Source records:
==========

Lemma load_node_at (h : ClusterHandler) (w : W) t i (pre : list Node) n n' post topo :
  hc_stsNodes h = t -> t !! i = Some (full (pre ++ n :: post)) -> loads topo n n' ->
  load_node i (length pre) topo (h, w) =
    (Ok tt, (hc_set_stsNodes (fun _ => <[i := full (pre ++ n' :: post)]> t) h, w)).
Proof.
  intros Ht Hi (slots & ms & Hs & Hm & ->). unfold load_node, bind at 1.
  assert (Hg : get_node i (length pre) (h, w) = (Ok n, (h, w))).
  { unfold get_node, bind, geth, lookup_node. cbn [fst snd]. rewrite Ht, Hi.
    change (items (full (pre ++ n :: post))) with (Some <$> (pre ++ n :: post)).
    by rewrite list_lookup_fmap, list_lookup_middle. }
  rewrite Hg, Hs, Hm. unfold bind at 1, lift at 1, bind at 1, lift at 1. by apply mod_node_at.
Qed.

Lemma load_loop i (pre l l' : list Node) (tl : list KVRocksTopology) (h : ClusterHandler) (w : W) t :
  hc_stsNodes h = t -> t !! i = Some (full (pre ++ l)) -> Forall3 loads tl l l' ->
  forM (imap (fun k q => ((length pre + k)%nat, q)) tl) (fun q => load_node i q.1 q.2) (h, w) =
    (Ok tt, (hc_set_stsNodes (fun _ => <[i := full (pre ++ l')]> t) h, w)).
Proof.
  intros Ht Hi Hall. revert pre h t Ht Hi. induction Hall as [|q n n' tl l l' Hq Hall IH]; intros pre h t Ht Hi.
  - cbn [imap forM]. unfold ret. rewrite list_insert_id by done. rewrite <- Ht. by destruct h.
  - rewrite imap_cons. cbn [forM fst snd]. rewrite Nat.add_0_r. unfold bind.
    rewrite (load_node_at _ _ _ _ _ _ _ _ _ Ht Hi Hq).
    rewrite (imap_ext _ (fun k x => ((length (pre ++ [n']) + k)%nat, x)))
      by (intros k x _; unfold compose; rewrite length_app; simpl; f_equal; lia).
    change (n' :: l) with ([n'] ++ l). rewrite app_assoc.
    erewrite IH; [|reflexivity|].
    + rewrite <- app_assoc. unfold hc_set_stsNodes. cbn [hc_stsNodes]. by rewrite list_insert_insert_eq.
    + cbn [hc_set_stsNodes hc_stsNodes]. apply list_lookup_insert_eq. by eapply lookup_lt_Some.
Qed.

Lemma load_shards (pre t t' : list (list Node)) ps (h : ClusterHandler) (w : W) :
  hc_stsNodes h = present (pre ++ t) -> Forall3 (fun p l l' => Forall3 loads (p_Topology p) l l') ps t t' ->
  forM (imap (fun k p => ((length pre + k)%nat, p)) ps)
    (fun p => forM (imap pair (p_Topology p.2)) (fun q => load_node p.1 q.1 q.2)) (h, w) =
    (Ok tt, (hc_set_stsNodes (fun _ => present (pre ++ t')) h, w)).
Proof.
  intros Ht Hall. revert pre h Ht. induction Hall as [|p l l' ps t t' Hl Hall IH]; intros pre h Ht.
  - cbn [imap forM]. unfold ret. rewrite <- Ht. by destruct h.
  - rewrite imap_cons. cbn [forM fst snd]. rewrite Nat.add_0_r. unfold bind.
    change (imap pair (p_Topology p)) with (imap (fun k q => ((length (@nil Node) + k)%nat, q)) (p_Topology p)).
    rewrite (load_loop (length pre) [] l l' (p_Topology p) h w (present (pre ++ l :: t))); [|done| |done].
    2: { unfold present. by rewrite list_lookup_fmap, list_lookup_middle. }
    rewrite (imap_ext _ (fun k x => ((length (pre ++ [l']) + k)%nat, x)))
      by (intros k x _; unfold compose; rewrite length_app; simpl; f_equal; lia).
    rewrite IH.
    + by rewrite <- app_assoc.
    + cbn [hc_set_stsNodes hc_stsNodes]. unfold present. rewrite <- app_assoc, !fmap_app, !fmap_cons.
      rewrite insert_app_r_alt by (by rewrite length_fmap). by rewrite length_fmap, Nat.sub_diag.
Qed.

(** What [imap] builds relates to what a map makes of the same list. *)
Lemma Forall3_imap {A B C D} (R : B -> C -> D -> Prop) (f : nat -> A -> B) (g : A -> C) (k : A -> D) (l : list A) :
  (forall i x, x ∈ l -> R (f i x) (g x) (k x)) -> Forall3 R (imap f l) (list_fmap _ _ g l) (list_fmap _ _ k l).
Proof.
  revert f. induction l as [|x l IH]; intros f HR; [constructor|]. rewrite imap_cons. constructor; [apply HR; by left|].
  apply IH. intros i y Hy. apply HR. by right.
Qed.

(** C4: the topology the operator stores is enough to rebuild its node table
    after the pods are listed again: decoding it returns, and every node gets
    its role, node id, master, slots (sorted) and unfinished migrations back,
    migrations that were finished come back as nil, and the failover flag is
    dropped.  Slots are below the largest [int]. *)
Theorem topology_roundtrip (h : ClusterHandler) (name : string) (t : list (list Node)) (w : W) :
  Forall (Forall node_ok) t ->
  hc_stsNodes h = present (map_nodes relisted t) ->
  st_Topo (kv_Status (hc_instance h)) = sappend None (topo_shards name 0 (present t)) ->
  fix_topo (h, w) = (Ok tt, (hc_set_stsNodes (fun _ => present (map_nodes restored t)) h, w)).
Proof.
  intros Hok Ht Htopo. unfold fix_topo, bind at 1, geth. cbn [fst snd].
  rewrite Htopo, sappend_items, topo_shards_present.
  set (ps := imap _ t).
  change (imap pair ps) with (imap (fun k p => ((length (@nil (list Node)) + k)%nat, p)) ps).
  apply (load_shards [] (map_nodes relisted t) (map_nodes restored t)); [done|].
  apply Forall3_imap. intros i l Hl. apply Forall3_imap. intros j n Hn. apply load_node_topo.
  rewrite Forall_forall in Hok. specialize (Hok l Hl). rewrite Forall_forall in Hok. by apply Hok.
Qed.
End restore.

(** ** Witnesses *)

Definition mk_node (ip role id : string) (pod : Z) (slots : list Z) (mig : slice NodeMigrateMsg) : Node :=
  set_n_Migrate mig (set_n_Slots slots (set_n_NodeId id (set_n_Role role (new_node ip pod)))).

(** Three shards of two pods; the first master has slots to move. *)
Definition sample_table : list (list Node) :=
  [[mk_node "10.0.0.1" RoleMaster "a" 0 [2; 0; 1] (Some [{| nm_Shard := 1; nm_Slots := [0; 1] |}]);
    mk_node "10.0.0.2" RoleSlaver "b" 1 [2; 0; 1] None];
   [mk_node "10.0.0.3" RoleMaster "c" 0 [5] None; mk_node "10.0.0.4" RoleSlaver "d" 2 [5] None];
   [mk_node "10.0.0.5" RoleMaster "e" 0 [] (Some []); mk_node "10.0.0.6" RoleSlaver "f" 1 [] None]].

Definition demo : string := "kvrocks-cluster-1-demo".
Definition sample_cr : KVRocks := sample_instance ClusterType demo 2 3.
Definition sample_handler (t : list (list Node)) : ClusterHandler :=
  hc_set_stsNodes (fun _ => present t) (NewKVRocksClusterHandler (NN "default" demo) sample_cr NewClient).

Lemma version_bump_witness :
  hc_version (@ensureVersion World (sample_handler sample_table, empty_world)).2.1 = 1.
Proof.
  rewrite (@version_bump World (sample_handler sample_table) sample_table empty_world eq_refl).
  reflexivity.
Defined.

(** Claims of a dropped shard, of a dropped ordinal, and of a live node, in
    the order the sample world lists them. *)
Definition sample_claims : list (Z * Z * PersistentVolumeClaim) :=
  [(3, 0, sample_claim (claim_name demo 3 0) (SelectorLabels sample_cr));
   (1, 1, sample_claim (claim_name demo 1 1) (SelectorLabels sample_cr));
   (1, 2, sample_claim (claim_name demo 1 2) (SelectorLabels sample_cr))].

Definition claims_world : World :=
  w_set_claims (list_to_map ((fun c => (key_of pvc_Meta c.2, c.2)) <$> sample_claims)) empty_world.

Lemma live_claims_kept_witness :
  let w := (@cleanPersistentVolumeClaim World worldEnv (sample_handler sample_table, claims_world)).2.2 in
  (fun c => bool_decide (is_Some (w_claims w !! key_of pvc_Meta c.2))) <$> sample_claims = [false; false; true].
Proof.
  rewrite (@live_claims_kept World worldEnv (sample_handler sample_table) sample_table eq_refl) with
    (name := demo) (cs := sample_claims) (w' := claims_world).
  - vm_compute. reflexivity.
  - vm_compute. repeat constructor.
  - vm_compute. discriminate.
  - reflexivity.
  - vm_compute. reflexivity.
  - repeat constructor; cbn [fst snd]; unfold is_int, MinInt, MaxInt; lia.
Defined.

Definition stored_handler : ClusterHandler :=
  hc_set_instance (set_kv_Status (set_st_Topo (sappend None (topo_shards demo 0 (present sample_table)))))
    (sample_handler (map_nodes relisted sample_table)).

Lemma topology_roundtrip_witness :
  hc_stsNodes (@fix_topo World (stored_handler, empty_world)).2.1 = present (map_nodes restored sample_table).
Proof.
  rewrite (@topology_roundtrip World stored_handler demo sample_table empty_world);
    [reflexivity| |reflexivity|reflexivity].
  repeat constructor; cbn; unfold slot_ok, MaxInt; lia.
Defined.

==========

WHAT THE EXERCISE ASKS: Across the preceding records, count the lines with the word "RoleSlaver" in them and give that figure alone.

SOLUTION TO THIS PROBLEM: 3